Despite constant losses from accident, inferior workmanship, poor maintenance, and difficult harbours, the navy grew swiftly, with 34 ships of the line mounting between 46 and 96 cannon, 15 frigates, 4 prams, 10 snows, and almost 100 smaller vessels and galleys deploying 2,226 cannon with crews and troops totalling 28,000 men by 1724. Ship names reflected victories and territorial gains:
Exceeding 174,000 men by 1711 and totalling almost 304,000 in 1725, the armed forces engulfed 90 per cent of the state budget in the former year and still 73 per cent in the latter, a time of peace. Service was essentially lifelong for officers and enlisted men alike. Military service enshrined the principle of merit as explicated in the Table of Ranks, the system of fourteen grades (thirteen in practice) applied to all three branches of state service—military, civil, and court. Military ranks enjoyed preference over civil, and all thirteen in the military conferred noble status as opposed to only the top eight in the civil service. Squabbles over precedence and place-seeking did not end, however; the concept of merit involved ambiguous notions of time in grade, individual achievement, education, and potential. Predictably, the great majority of officers came from noble backgrounds, and the two guards regiments constituted specially privileged preserves. An exception was Alexander Menshikov’s Ingermanlandskii Regiment, a unit close in status to the two guards regiments with the highest proportion of non-noble officers (18 of 56). Menshikov, longtime crony of the tsar and energetic soldier-administrator-entrepreneur, came from dubious origins and fabricated a fanciful noble genealogy. Unable to write more than his name, he was promoted to aristocratic rank (Peter obtained for him the honorific title of prince of the Holy Roman Empire) and busily accumulated immense wealth. Having already abolished the rank of boyar and aware that Russian noble titles were devalued by the practice of equal inheritance, Peter introduced two European titles, count and baron, but conferred them infrequently and only for meritorious service. Baron Peter Shafirov, for example, gained his title in 1710; Baron Andrei Osterman obtained his in 1721 for negotiating peace with Sweden.

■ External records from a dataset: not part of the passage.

(* ===== verification/TrapSafe.v ===== *)
(** What traps guarantee, under any interleaving of the CPUs: the process table stays
    consistent, a killed process never gets back to user mode, and nobody sleeps past the
    time that [sys_sleep] was asked for. *)

From S2P Require Import Prelude Mem Strings Bio Kalloc Syscall Vm VmSpace VmUser VmCopy Proc ProcTable ProcInv ProcLive ProcBoot Trap TrapEffect.
Local Open Scope Z_scope.

(** Where the process table sees a process. *)
Definition abs (w : where_) : place :=
  match w with
  | CallSleep _ | TickSleep _ _ => InSleep
  | WaitSleep => InWait
  | User | InCall _ | TickEnter _ _ | Preempted _ => AtUser
  end.

Section Calls.
  Context (kend data trapret forkret : Z).
  Context {E X : Type} `{!ProcEnv E X} `{!Handlers E X} `{!HandlersLaws E X}.
Abbreviation st := (pstate E X).
Abbreviation ts := (tstate E X).
Abbreviation fork := (fork kend data trapret forkret).
Abbreviation wait := (wait kend).

Lemma ps_inv {A} (m : M st A) (s s' : ts) a : ps m s = Ok (a, s') -> exists p, m (tr_ps s) = Ok (a, p) /\ s' = put_ps p s.
Proof. unfold ps, zoom. destruct (m _) as [[b k]|?| |]; try discriminate. intros [= <- <-]. eauto. Qed.

Lemma acquire_inv (s s' : ts) u : acquire_ticks s = Ok (u, s') -> tr_lock s = false /\ s' = put_lock true s.
Proof. unfold acquire_ticks, bind, gets. destruct (tr_lock s); [done|]. by intros [= <- <-]. Qed.

Lemma put_ps_id (s : ts) : put_ps (tr_ps s) s = s.
Proof. by destruct s. Qed.

Lemma killed_inv i (s s' : st) b : killed i s = Ok (b, s') ->
  s' = s /\ exists p, ps_proc s !! i = Some p /\ b = negb (p_killed p =? 0).
Proof. unfold killed. intros H. prun H as p Hp. injection H as <- <-. eauto. Qed.

Lemma fetchint_inv c a (s s' : st) r : fetchint c a s = Ok (r, s') -> same_procs s s'.
Proof.
  unfold fetchint, kmem. intros H. prun H as i Hi. prun H as p Hp. destruct (_ || _); [by injection H as <- <-|].
  prun H. prun H as v Hv. by injection H as <- <-.
Qed.

Lemma argint_inv c n (s s' : st) r : argint c n s = Ok (r, s') -> same_procs s s'.
Proof.
  unfold argint, kmem. intros H. prun H as i Hi. prun H as p Hp. prun H. apply fetchint_inv in H. done.
Qed.

(** The argument is the one that [Syscall.argint] finds in the memory of the process. *)
Lemma argint_view c i p u n (s : st) (m := k_mem (pe_mem (ps_env s))) : ps_cpu s !! c = Some (Some i) -> ps_proc s !! i = Some p ->
  Syscall.u_sz u = p_sz p -> Syscall.u_esp u = ld32 m (p_tf p + TF_ESP) -> 0 <= p_sz p <= KERNBASE ->
  (forall a, 0 <= a < p_sz p -> ubyte m (p_pgdir p) a = Ok (mget (Syscall.u_mem u) a)) ->
  argint c n s = Ok (Syscall.argint u n, s).
Proof.
  intros Hc Hp Esz Eesp Hsz Hm. unfold argint. mstep (curproc_Ok c s i Hc). mstep (getp_Ok i s p Hp). unfold kmem. rewrite (bind_Ok _ _ _ _ _ eq_refl).
  unfold fetchint. mstep (curproc_Ok c s i Hc). mstep (getp_Ok i s p Hp). unfold Syscall.argint, Syscall.fetchint. rewrite Esz, Eesp.
  fold m. set (a := u32 (ld32 m (p_tf p + TF_ESP) + 4 + 4 * n)). assert (0 <= a < 4294967296) by (apply u32_range).
  destruct (_ || _) eqn:Eb; [done|]. apply orb_false_iff in Eb as [E1 E2]. unfold KERNBASE in Hsz.
  rewrite (u32_small (a + 4)) in E2 by lia. unfold kmem. rewrite (bind_Ok _ _ _ _ _ eq_refl). fold m. unfold uword.
  rewrite !Hm by lia. unfold ld32, mread. cbn [seq fmap list_fmap]. change (Z.of_nat 0) with 0. by rewrite Z.add_0_r.
Qed.

Lemma set_eax_inv c v (s s' : st) : set_eax c v s = Ok (tt, s') -> same_procs s s'.
Proof. unfold set_eax. intros H. prun H as i Hi. prun H as p Hp. by eapply memory_procs. Qed.
End Calls.

(** One step of a run that returned, as [prun] for operations on the process table. *)
Tactic Notation "trun" hyp(H) "as" ident(a) ident(R) :=
  let s := fresh "s" in
  apply bind_Ok_inv in H as (a & s & R & H);
  lazymatch type of R with
  | ps (curproc _) _ = _ => let q := fresh "q" in apply ps_inv in R as (q & R & ->); apply curproc_inv in R as [-> R]; rewrite ?put_ps_id in *
  | ps (getp _) _ = _ => let q := fresh "q" in apply ps_inv in R as (q & R & ->); apply getp_inv in R as [-> R]; rewrite ?put_ps_id in *
  | ps (killed _) _ = _ => let q := fresh "q" in let p := fresh "p" in let Hp := fresh "Hp" in
      apply ps_inv in R as (q & R & ->); apply killed_inv in R as (-> & p & Hp & R); rewrite ?put_ps_id in *
  | ps _ _ = _ => let q := fresh "q" in apply ps_inv in R as (q & R & ->)
  | acquire_ticks _ = _ => let L := fresh "L" in apply acquire_inv in R as [L ->]; rename L into R
  | release_ticks _ = _ => injection R as <- <-
  | modify _ _ = _ => injection R as <- <-
  | gets _ _ = _ => injection R as <- <-
  | ret _ _ = _ => injection R as <- <-
  | _ => idtac
  end;
  cbn [put_ps put_lock put_ticks tr_ps tr_ticks tr_lock] in *.
Tactic Notation "trun" hyp(H) := let a := fresh "a" in let R := fresh "R" in trun H as a R.

Section Steps.
  Context (kend data trapret forkret : Z).
  Context {E X : Type} `{!ProcEnv E X} `{!Handlers E X} `{!HandlersLaws E X}.
Abbreviation st := (pstate E X).
Abbreviation ts := (tstate E X).

Section Own.
  Context (c i : nat).
Abbreviation K := (K (E := E) (X := X) c i).
Abbreviation O := (O (E := E) (X := X) i).
Abbreviation dead := (dead (E := E) (X := X) i).

Definition same_clock (s s' : ts) : Prop := tr_ticks s' = tr_ticks s /\ tr_lock s' = tr_lock s.

(** The clock and its lock when a process stops at [x]. *)
Definition clock_at (x : where_) (s s' : ts) : Prop :=
  tr_ticks s' = tr_ticks s /\
  match x with
  | TickEnter n t0 => tr_lock s = false /\ tr_lock s' = true /\ u32 (tr_ticks s - t0) < u32 n
  | TickSleep _ _ => False
  | _ => tr_lock s' = tr_lock s
  end.

(** * System calls *)

(** After a call that began in [s], with the process table as in [s0] when the trap began. *)
Definition call_ok (w : list place) (s0 : st) (s : ts) (r : callres) (s' : ts) : Prop :=
  match r with
  | Done _ => K w s0 (tr_ps s') /\ same_clock s s'
  | Stop x => x <> User /\ (forall o, x <> Preempted o) /\ O (<[i := abs x]> w) s0 (tr_ps s') /\ clock_at x s s'
  | Ended => O w s0 (tr_ps s') /\ dead (tr_ps s') /\ same_clock s s'
  end.

Definition handler_ok (f : nat -> M ts callres) : Prop := forall w s0 s r s',
  K w s0 (tr_ps s) -> f c s = Ok (r, s') -> call_ok w s0 s r s'.

Lemma w_same w s0 s : K w s0 s -> <[i := AtUser]> w = w.
Proof. intros [_ [_ Hw] _]. by apply list_insert_id. Qed.

Lemma fork_call : handler_ok (sys_fork kend data trapret forkret).
Proof.
  intros w s0 s r s' HK H. unfold sys_fork in H. trun H. injection H as <- <-. split; [|done]. by eapply K_fork.
Qed.

Lemma exit_call : handler_ok sys_exit.
Proof.
  intros w s0 s r s' HK H. unfold sys_exit in H. trun H as u R. destruct u. injection H as <- <-.
  destruct (K_exit _ _ _ _ _ _ HK R) as [HO Hd]. done.
Qed.

Lemma wait_call : handler_ok (sys_wait kend).
Proof.
  intros w s0 s r s' HK H. unfold sys_wait in H. trun H as v R. injection H as <- <-.
  pose proof (K_wait _ _ _ _ _ _ _ _ HK R) as Hw. destruct v as [v|]; [done|]. by split_and!.
Qed.

Lemma kill_call : handler_ok sys_kill.
Proof.
  intros w s0 s r s' HK H. unfold sys_kill in H. trun H as v R. pose proof (K_same _ _ _ _ _ _ HK (argint_inv _ _ _ _ _ R)) as HK1.
  destruct v as [v|]; [|by injection H as <- <-]. trun H as u R2. injection H as <- <-. split; [|done]. by eapply K_kill.
Qed.

Lemma getpid_call : handler_ok sys_getpid.
Proof.
  intros w s0 s r s' HK H. unfold sys_getpid in H. trun H. trun H. by injection H as <- <-.
Qed.

Lemma sbrk_call : handler_ok (sys_sbrk kend).
Proof.
  intros w s0 s r s' HK H. unfold sys_sbrk in H. trun H as v R. pose proof (K_same _ _ _ _ _ _ HK (argint_inv _ _ _ _ _ R)) as HK1.
  destruct v as [v|]; [|by injection H as <- <-]. trun H as j R1. apply bind_Ok_inv in H as (p & s2 & R2 & H).
  apply ps_inv in R2 as (q2 & R2 & ->). apply getp_inv in R2 as [-> R2]. rewrite put_ps_id in H.
  trun H as u R3. injection H as <- <-. split; [|done]. by eapply K_sbrk.
Qed.

(** The test of [sys_sleep], once the lock is held. *)
Lemma sleep_test_ok w s0 s1 s n t0 r s' : K w s0 (tr_ps s) -> tr_lock s1 = false -> tr_ticks s1 = tr_ticks s -> tr_lock s = true ->
  sleep_test c n t0 s = Ok (r, s') -> call_ok w s0 s1 r s' /\ (forall v, r = Done v -> tr_ps s' = tr_ps s /\
    ((exists p, ps_proc (tr_ps s') !! i = Some p /\ p_killed p <> 0) \/ u32 n <= u32 (tr_ticks s - t0))).
Proof.
  intros HK L1 T1 L H. unfold sleep_test in H. trun H. destruct (_ <? _) eqn:Et.
  - trun H as j Hj. assert (j = i) as -> by (pose proof (K_cpu _ _ _ _ _ HK); congruence). trun H as b Hb. destruct b.
    + trun H. injection H as <- <-. split; [split; [exact HK|split; [by cbn|by cbn]]|]. intros v [= <-]. split; [done|]. left.
      exists p. split; [done|]. intros Hz. rewrite Hz in Hb. done.
    + injection H as <- <-. split; [|done]. split; [done|]. split; [done|]. cbn [abs]. rewrite (w_same _ _ _ HK).
      split; [split; apply HK|]. split; [done|]. split_and!; [done|done|]. rewrite T1. lia.
  - trun H. injection H as <- <-. split; [split; [exact HK|split; [by cbn|by cbn]]|]. intros v [= <-]. split; [done|]. right. lia.
Qed.

Lemma sleep_call : handler_ok sys_sleep.
Proof.
  intros w s0 s r s' HK H. unfold sys_sleep in H. trun H as v R. pose proof (K_same _ _ _ _ _ _ HK (argint_inv _ _ _ _ _ R)) as HK1.
  destruct v as [v|]; [|by injection H as <- <-]. trun H as u L. trun H.
  by destruct (sleep_test_ok w s0 s (put_lock true (put_ps q s)) v (tr_ticks s) r s' HK1 L eq_refl eq_refl H) as [Hc _].
Qed.

Lemma uptime_call : handler_ok sys_uptime.
Proof.
  intros w s0 s r s' HK H. unfold sys_uptime in H. trun H as u L. trun H. trun H. injection H as <- <-. split; [done|]. by split.
Qed.

Lemma K_file w s0 s s' num first r : K w s0 s -> file_part num first c s = Ok (r, s') -> K w s0 s'.
Proof.
  intros HK H. destruct (file_law _ _ _ _ _ _ _ H (K_cpu _ _ _ _ _ HK)) as (chans & e & f & -> & Hf).
  pose proof (K_wakes _ _ _ _ _ chans e HK) as HK1. destruct (K_proc _ _ _ _ _ HK1) as (p & Hp & _). cbn in Hp.
  eapply (K_insert c i w s0 _ _ p (f p) HK1 Hp); try done; [cbn; by rewrite (alter_known _ _ _ _ Hp)|apply Hf..|].
  by rewrite (sr_killed _ _ (Hf p)).
Qed.

Lemma file_call_ok w s0 s num first r s' : K w s0 (tr_ps s) -> file_call num first c s = Ok (r, s') -> call_ok w s0 s r s'.
Proof.
  intros HK H. unfold file_call in H. trun H as v R. pose proof (K_file _ _ _ _ _ _ _ HK R) as HK1. destruct v as [v|a|].
  - by injection H as <- <-.
  - trun H as u R2. destruct u. injection H as <- <-. destruct (K_sleep _ _ _ _ _ _ _ HK1 R2) as [HO _]. by split_and!.
  - injection H as <- <-. split_and!; [done|done| |done]. cbn [abs]. rewrite (w_same _ _ _ HK). split; apply HK1.
Qed.

Lemma file_handler num : handler_ok (file_call num true).
Proof. intros w s0 s r s' HK. by apply file_call_ok. Qed.

Lemma syscalls_ok : Forall (fun o => match o with Some f => handler_ok f | None => True end) (syscalls kend data trapret forkret).
Proof.
  unfold syscalls. repeat first [apply Forall_cons; split | apply Forall_nil];
    first [exact I | apply fork_call | apply exit_call | apply wait_call | apply kill_call | apply getpid_call
          | apply sbrk_call | apply sleep_call | apply uptime_call | apply file_handler].
  all: done.
Qed.

Lemma syscall_ok : handler_ok (syscall kend data trapret forkret).
Proof.
  intros w s0 s r s' HK H. unfold syscall in H. trun H. trun H as p Hp. trun H as v Rv. injection Rv as <- <-. rewrite put_ps_id in H.
  match type of H with match ?o with _ => _ end _ = _ => destruct o as [f|] eqn:Ef; [|by injection H as <- <-] end.
  assert (handler_ok f) as Hf.
  { match type of Ef with (if ?b then _ else _) = _ => destruct b; [|done] end.
    match type of Ef with mjoin ?o = _ => destruct o as [o'|] eqn:Eo; [|done] end. cbn in Ef. subst o'.
    pose proof (proj1 (Forall_lookup _ _) syscalls_ok _ _ Eo) as Hf. exact Hf. }
  by apply (Hf w s0) in H.
Qed.

(** * Traps *)

(** The timer has ticked: whoever slept until then is awake. *)
Definition ticked (s s' : ts) : Prop :=
  tr_lock s = false /\ tr_lock s' = false /\
  forall j p, j <> i -> ps_proc (tr_ps s') !! j = Some p -> p_state p = SLEEPING -> p_chan p <> ChanAddr TICKS.

Definition spared (s : st) : Prop := forall p, ps_proc s !! i = Some p -> p_killed p = 0.

(** After a trap, or a part of one, from [s]; [user] tells a return to user mode. *)
Definition trap_ok (user : Prop) (w : list place) (s : ts) (r : tres) (s' : ts) : Prop :=
  match r with
  | Back => K w (tr_ps s) (tr_ps s') /\ (user -> spared (tr_ps s')) /\ same_clock s s'
  | Yielded => O w (tr_ps s) (tr_ps s') /\ (same_clock s s' \/ ticked s s')
  | Suspended x => x <> User /\ (forall o, x <> Preempted o) /\ O (<[i := abs x]> w) (tr_ps s) (tr_ps s') /\ clock_at x s s'
  | Gone => O w (tr_ps s) (tr_ps s') /\ dead (tr_ps s') /\ (same_clock s s' \/ ticked s s')
  end.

State service proved burdensome for nobles and their families, as Peter strove to ensure that military service take precedence over civil and that young noblemen fulfil their service obligations. When established in 1711, the Senate was ordered to hunt down and register noble boys as young as 10 so that they could be sent to school before beginning service at 15. Relatives were to denounce those in hiding; in 1722 such youths were outlawed as if bandits. But enforcing these prescriptions in distant provinces was problematical at best; towards the end of Peter’s reign, Ivan Pososhkov decried the ease with which provincial nobles evaded service and concealed fugitives. Efforts to recover deserters oscillated between blandishments and threats, neither achieving much success.
The peasantry furnished the bulk of all recruits, whether for the armed forces, the ‘manufactories’, naval yards, or construction sites. They also provided most of the tax revenues. To guarantee the flow of revenue for the armed forces, the country was divided into huge provinces each of which was to support different regiments. Continual mobilization peaked in the Swedish invasion of 1708–9, by which time the central government had largely disintegrated. The country consisted of satrapies like Ingermanland presided over by Menshikov in St Petersburg; virtually all Peter’s energies focused on the showdown with Sweden.